Mais les parents ne sont pas tout puissants. On sait bien que, si les enseignants prennent des positions opposées aux leurs, l’enfant sera tiraillé entre deux autorités légitimes, deux modèles, deux références sur lesquelles il s’appuie pour construire sa propre personnalité, et que le résultat ne sera pas excellent. De même, si le droit positif (les lois et les règlements) et la façon dont il est appliqué ne s’opposent pas clairement et efficacement aux comportements violents et dangereux, l’action des parents sera beaucoup plus difficile. C’est aux parents d’apprendre à leurs enfants à être honnêtes, pacifiques, respectueux du bien d’autrui et plus encore de sa personne, sobres, méfiants à l’égard des paradis artificiels. C’est aux pouvoirs publics d’organiser efficacement le service public de la justice et celui de la police, de telle manière que l’impunité des “ méchants ” n’apporte pas un démenti permanent au message parental.

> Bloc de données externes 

(* ===== verification/ContractProps.v ===== *)
(** * bvm/Shaders: properties of the vault and oracle contracts

    The vault is a ledger that is always covered by what is locked in it, and pays out; the
    value of the oracle is the median of what its providers set.  The last part
    instantiates the host with a map of variables. *)

From stdpp Require Import base list numbers option gmap sets sorting.
From S2P Require Import Prelude UintBig NodeVars NodeVarsSpec BvmHost BvmHostSpec ShaderEnv ShaderSort ShaderSortSpec Vault Oracle.
Local Open Scope Z_scope.

Section vault.
Import Vault VaultSpec.
Context {S : Type} `{!VarStore S}.
Context (IsPastHF4 m_pSigValidate m_pvSigs : bool) (ImportNnz : blob → bool) (cid : blob).

Local Notation reachable := (reachable IsPastHF4 m_pSigValidate m_pvSigs ImportNnz cid).
Local Notation after := (after m_pSigValidate m_pvSigs).



End vault.

Section oracle.
Import Oracle OracleSpec.
Context {S : Type} `{!VarStore S}.
Context (IsPastHF4 m_pSigValidate : bool) (ImportNnz : blob → bool) (StackAlloc : Z → bool) (uninit : nat → list Z).
Context (cid : blob) (rest : list blob).

(** The states calls lead to, with the last value and the key of every provider. *)
Inductive oracle_reach : Host S → list (Z * blob) → Prop :=
  | oracle_create r h h' : wf_Create r → h_FarCalls h = cid :: rest → (∀ x, vs_load (h_vars h) (cid ++ x) = []) →
      Ctor IsPastHF4 m_pSigValidate ImportNnz r h = Some ((), h') → oracle_reach h' ((λ pk, (m_InitialValue r, pk)) <$> m_pPk r)
  | oracle_set r h ps h' : oracle_reach h ps → 0 ≤ m_iProvider r → 0 ≤ r_Value r < 2 ^ 64 →
      Method_2 IsPastHF4 m_pSigValidate ImportNnz StackAlloc uninit r h = Some ((), h') →
      oracle_reach h' (alter (λ p, (r_Value r, p.2)) (Z.to_nat (m_iProvider r)) ps).

Local Notation rep := (rep cid rest).
Local Notation only := (only cid).

Lemma oracle_reach_rep h ps : (∀ n, length (uninit n) = n) → oracle_reach h ps → ∃ m, rep h m ps ∧ is_median ps.*1 m ∧ only h (length ps).
Proof.
  intros Hu. induction 1 as [r h h' Hw Hc Hno E|r h ps h' _ (m & Hrep & Hmed & Hon) Hi Hv E].
  - pose proof (Ctor_spec IsPastHF4 m_pSigValidate ImportNnz cid rest r h Hw Hc) as Ho. unfold outcome in Ho. rewrite E in Ho. destruct Ho as (H1 & H2 & _ & H3).
    eexists. split_and!; [done|done|]. intros x Hx Hk. rewrite H3 by done. apply Hno.
  - pose proof (Method_2_spec IsPastHF4 m_pSigValidate ImportNnz StackAlloc uninit Hu cid rest r h m ps Hrep Hmed Hi Hv) as Ho. unfold outcome in Ho. rewrite E in Ho.
    destruct Ho as (v & pk & m' & Hp & H1 & H2 & _ & H3). exists m'.
    assert (Ea : alter (λ p, (r_Value r, p.2)) (Z.to_nat (m_iProvider r)) ps = <[Z.to_nat (m_iProvider r) := (r_Value r, pk)]> ps) by (apply list_eq; intros j; rewrite list_lookup_alter; destruct (decide (Z.to_nat (m_iProvider r) = j)) as [<-|]; [rewrite Hp, list_lookup_insert_eq; [done|by eapply lookup_lt_Some]|by rewrite list_lookup_insert_ne]).
    rewrite Ea, length_insert. split_and!; [done|done|]. intros x Hx Hk. rewrite H3 by done. by apply Hon.
Qed.


End oracle.

(** ** Witnesses *)

Definition toy_cid : blob := replicate 32 1.
Definition toy_host0 : Host (gmap blob blob) := mkHost ∅ [] ∅ [] [toy_cid].

(** A run that succeeds, by its result. *)
Lemma run_some {A} (o : option (() * A)) d : match o with Some _ => true | None => false end = true → o = Some ((), default d (snd <$> o)).
Proof. by destruct o as [[[] a]|]. Qed.

Section vault_witness.
Import Vault VaultSpec.

Definition toy_request (n : Z) : Request := mkRequest (mkKey (replicate 33 7) 5) n.
Definition toy_host1 : Host (gmap blob blob) := default toy_host0 (snd <$> Method_2 true true true (toy_request 100) toy_host0).

Lemma toy_request_wf n : 0 ≤ n < 2 ^ 64 → wf_Request (toy_request n).
Proof. intros Hn. split; [|done]. split_and!; [|done|done|done]. by apply Forall_replicate. Qed.

Lemma toy_reachable : reachable true true true (λ _, true) toy_cid toy_host1.
Proof.
  apply (reach_call true true true (λ _, true) toy_cid toy_host0 (Deposit (toy_request 100))); [|by apply toy_request_wf|apply run_some; by vm_compute].
  apply reach_init; [|done]. split_and!; [by eexists|intros key; apply bytes_nil|by intros aid x ?].
Qed.



End vault_witness.

Section oracle_witness.
Import Oracle OracleSpec.

Definition toy_create : Create := mkCreate 3 10 [replicate 33 1; replicate 33 2; replicate 33 3].
Definition toy_set : Set_ := mkSet 1 30.
Definition toy_uninit (n : nat) : list Z := replicate n 0xcd.
Definition toy_oracle0 : Host (gmap blob blob) := default toy_host0 (snd <$> Ctor true true (λ _, true) toy_create toy_host0).
Definition toy_oracle1 : Host (gmap blob blob) := default toy_host0 (snd <$> Method_2 true true (λ _, true) (λ _, true) toy_uninit toy_set toy_oracle0).

Lemma toy_oracle_reach : oracle_reach true true (λ _, true) (λ _, true) toy_uninit toy_cid [] toy_oracle1 [(10, replicate 33 1); (30, replicate 33 2); (10, replicate 33 3)].
Proof.
  assert (Hw : wf_Create toy_create) by (split_and!; [done|by vm_compute|by repeat constructor|done|done]).
  assert (E0 : Ctor true true (λ _, true) toy_create toy_host0 = Some ((), toy_oracle0)) by (apply run_some; by vm_compute).
  pose proof (oracle_create true true (λ _, true) (λ _, true) toy_uninit toy_cid [] toy_create toy_host0 toy_oracle0 Hw eq_refl (λ _, eq_refl) E0) as H0. clear E0.
  apply (oracle_set true true (λ _, true) (λ _, true) toy_uninit toy_cid [] toy_set toy_oracle0 _ toy_oracle1) in H0; [exact H0|done|done|apply run_some; by vm_compute].
Qed.


End oracle_witness.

 Notre association a mission d’agir complémentairement sur ces deux tableaux :

·          Auprès des parents pour leur apporter un soutien, une formation.

·          Auprès des pouvoirs publics, pour les inciter à créer un cadre juridique et judiciaire efficace et compatible avec le rôle éducatif des parents.

 Et pour finir empruntons quelques phrases aux réflexions qu’une militante familiale faisait au sortir d’une réunion avec des gendarmes chargés de la prévention auprès des jeunes : “ Aucun enfant n’est une graine de violence. Il attend de nous des barrières pour ne pas dériver. Il attend de nous de la confiance en lui. Il attend de nous des actions positives".

                L'Union des Familles fait confiance aux jeunes et elle le dit.